How to complete this task: Only lines with the word "error" are wanted; copy each of them from the listing below.

Given data:
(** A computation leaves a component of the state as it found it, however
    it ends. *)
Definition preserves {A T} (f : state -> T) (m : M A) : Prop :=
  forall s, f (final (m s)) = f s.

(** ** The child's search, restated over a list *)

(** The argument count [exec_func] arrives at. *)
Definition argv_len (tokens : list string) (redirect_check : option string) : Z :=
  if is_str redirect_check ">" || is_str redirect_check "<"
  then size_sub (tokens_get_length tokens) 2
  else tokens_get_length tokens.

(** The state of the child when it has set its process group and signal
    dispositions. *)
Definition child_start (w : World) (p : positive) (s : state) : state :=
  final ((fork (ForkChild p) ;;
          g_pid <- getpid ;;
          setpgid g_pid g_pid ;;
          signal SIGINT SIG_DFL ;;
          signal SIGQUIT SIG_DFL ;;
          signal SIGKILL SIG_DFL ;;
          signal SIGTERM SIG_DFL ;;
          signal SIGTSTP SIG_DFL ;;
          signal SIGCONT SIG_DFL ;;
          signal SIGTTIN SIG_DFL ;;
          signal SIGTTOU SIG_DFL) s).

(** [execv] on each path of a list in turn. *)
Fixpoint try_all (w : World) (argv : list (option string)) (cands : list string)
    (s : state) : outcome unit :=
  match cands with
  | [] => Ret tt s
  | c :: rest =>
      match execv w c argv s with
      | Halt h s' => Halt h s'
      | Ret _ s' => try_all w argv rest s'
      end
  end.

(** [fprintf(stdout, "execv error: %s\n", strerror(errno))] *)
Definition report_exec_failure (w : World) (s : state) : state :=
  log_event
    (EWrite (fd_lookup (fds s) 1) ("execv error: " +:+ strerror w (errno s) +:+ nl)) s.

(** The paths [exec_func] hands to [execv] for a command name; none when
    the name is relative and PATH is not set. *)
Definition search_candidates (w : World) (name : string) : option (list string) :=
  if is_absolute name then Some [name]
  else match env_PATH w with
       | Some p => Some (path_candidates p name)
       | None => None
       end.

Solution to the problem:
(** [fprintf(stdout, "execv error: %s\n", strerror(errno))] *)
    (EWrite (fd_lookup (fds s) 1) ("execv error: " +:+ strerror w (errno s) +:+ nl)) s.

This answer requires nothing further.